And here's another new face that we're going to see in the Halls of Congress, Sharice David. She is the first Native American to serve in the U.S. Congress, in the U.S. House I should say, which is female I should say, and that's pretty remarkable given the history of this country that has taken this long for that to happen.

CUOMO: And you're seeing first -- checking so many different boxes. You know, obviously gender, as women coming forward really bailing out the Democrats in this. If they didn't have these women in these races, you don't see the results that you have tonight. The age is really relevant. Some of them are first historically within their own state. You know, when you're -- when you're talking about Finkenauer and Spanberger, you're going to see some first. In Iowa, you know they have Joni Ernst there.

BASH: She was the first senator.

CUOMO: She was the first senator. Now, finally now, Iowa the heartland, they have their first female congresswoman. But now you have to figure out what kind of Democrats they're going to be and that's going to be a developing narrative. There's no reason to rush through all the implications when we still don't know all the projections but what is the Democratic Party now with this new flush of talent that they owe a lot to for winning these races, but what are they going to want in return. It's going to be a big developing narrative.

Let's look on the board, go over to John King and figure out how this shapes up because you know, we're all looking at how the Democrats would take over the House, what it would mean, but this woman wave for them mattered in a lot of different places.

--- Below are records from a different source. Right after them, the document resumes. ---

Lemma walk_environment ic skip repo pr head rows expected retry name env :
  preserves I (foldEnvironment ic skip repo pr head rows expected retry name env).
Proof using HI.
  unfold foldEnvironment. apply preserves_bind; [apply walk_participants|]. intros [checks retriable].
  apply preserves_bind; [|done]. destruct (skip && _); [done|]. apply walk_recompute.
Qed.

Lemma walk_fold config ic repo pr head rows expected retry :
  preserves I (foldAggregates config ic repo pr head rows expected retry).
Proof using HI.
  unfold foldAggregates. destruct (c_AllowedEnvironments config) as [|e0 l]; [apply walk_environment|].
  generalize (e0 :: l) as allowed. induction allowed as [|env allowed IH]; [done|].
  cbn [foldEnvironments]. apply preserves_bind; [apply walk_environment|]. intros retriable.
  by apply preserves_bind.
Qed.

Lemma walk_expected config repo pr : preserves I (expectedParticipants config repo pr).
Proof using HI.
  unfold expectedParticipants. destruct (IsAggregateLeaderForRepo _ _); [|done].
  apply preserves_bind; [|done]. by apply keeps_Exec; [apply keeps_same|].
Qed.

#[local] Hint Resolve walk_verify walk_leader walk_client walk_recompute walk_fold walk_expected
  : gate.

Lemma walk_update config ic cache repo pr head :
  preserves I (updateAggregateCheck config ic cache repo pr head).
Proof using HI.
  unfold updateAggregateCheck, foldAndArm, participantRefoldBudgetRemaining. walk.
Qed.

#[local] Hint Resolve walk_update : gate.

Lemma walk_refold config ic repo pr : preserves I (refoldAggregateForPR config ic repo pr).
Proof using HI. unfold refoldAggregateForPR. walk. Qed.

Lemma walk_passing config cache repo pr head :
  preserves I (postPassingAggregates config cache repo pr head).
Proof using HI.
  unfold postPassingAggregates. destruct (negb _); [done|].
  apply preserves_bind; [auto with gate|]. intros current. destruct (negb current); [done|].
  apply preserves_bind; [auto with gate|]. intros [stored|e]; [|done].
  apply walk_forEach. intros [name env] _. destruct (hasBlockingCheckForEnvironment stored env); [done|].
  apply preserves_bind; [auto with gate|]. intros [existing|e]; [|done].
  destruct (match existing with Some _ => _ | None => _ end); [done|].
  apply preserves_bind; [auto with gate|]. intros [id|e]; [|done].
  apply preserves_bind; [|done]. apply walk_Upsert, inv_aggregate. right. split; [done|by left].
Qed.

Lemma walk_failing config cache repo pr head errors block :
  preserves I (postFailingAggregatesWithBlock config cache repo pr head errors block).
Proof using HI.
  unfold postFailingAggregatesWithBlock. destruct (negb _); [done|].
  apply preserves_bind; [auto with gate|]. intros current. destruct (negb current); [done|].
  apply walk_forEach. intros [name env] _. cbn zeta.
  assert (Hpost : forall reason msg, preserves I (pbind (createCheckRun repo head
      {| cr_Name := name; cr_Status := checkStatusCompleted; cr_Conclusion := checkConclusionFailure;
         cr_Title := "Plan failed"; cr_Summary := failureSummary errors env |}) (fun r => match r with
      | Err _ => Ret tt
      | Ok id => pbind (Checks.Upsert (aggregateRow repo pr head env id false
                          checkStatusCompleted checkConclusionFailure reason msg)) (fun _ => Ret tt)
      end))).
  { intros reason msg. apply preserves_bind; [by apply keeps_Exec; [apply keeps_same|]|].
    intros [id|e]; [|done]. apply preserves_bind; [|done].
    apply walk_Upsert, inv_aggregate. right. split; [done|right; by left]. }
  destruct (negb _); [apply Hpost|]. apply preserves_bind; [auto with gate|].
  intros [[existing|]|e]; [|apply Hpost|done]. destruct (negb _); apply Hpost.
Qed.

JOHN KING, CNN CHIEF NATIONAL CORRESPONDENT: It matters in a big way. So let's look first at the big picture because again, remember election night 2016, Hillary Clinton wins the popular vote, Donald Trump was the presidency. We have a divided country that sends mixed messages, right? This is a blue wave when it comes to the House. The Democrats on the ballpark 35 seats, maybe more as we get the West Coast results. 40 was considered their ceiling.

Democrats -- we'll get to the -- back to the women but, I just want to show them. That's a blue wave when it comes to the House, right?

Well, look at this red wall when it comes to the Senate. One, two, three, four flips, right? That one's still not finalized, but Rick Scott is ahead down there. These three are done. All right, four flips and at the moment -- at the moment, they're holding Arizona narrowly.

And the first results, while you guys were talking the first results finally came in. We had no results in Nevada for a long time because they had some lines and they didn't release any result until they were done.

CUOMO: Right.

KING: These are Republican areas coming in, who knows if that's going to hold Democrats. Democrats are desperate looking at these Western Senate seats where they have female candidates, as well. If you want to talk about that there, they're desperate.

Hoping that their Senate map gets better because that would be a plus four.

CUOMO: True.

KING: Plus four if that holds. Now, another disappointment me, I just talked about this. Democrats came into the night, thinking they could pick up six, maybe eight. Some Democrats thought even more governorships.

Republicans are leading in Connecticut. Republicans won Ohio, Republicans won Iowa. This is a disappointment for the Democrats.


CUOMO: You know, we've been talking about the government.

KING: They're plus five right now. We'll see if it changes, but plus five that's a disappointment.

CUOMO: And now, let's just talk about why for a second. Because I was watching the coverage tonight, excellent as always and it was interesting to see when the governors would come up people be a little bit like, "Wait, why are we doing this? You know, I care in my own state, boy."

The districting that happens at this state level within legislatures, the presumption being that a governor is got to have sway. They still have to deal with the legislature. And in the weeks to come, we'll play out the processing of legislators all across the country. But what -- how big a difference, John, has it made that Republicans made all those gains flipping thousands of state legislatures and governors' seats over the last 10 years?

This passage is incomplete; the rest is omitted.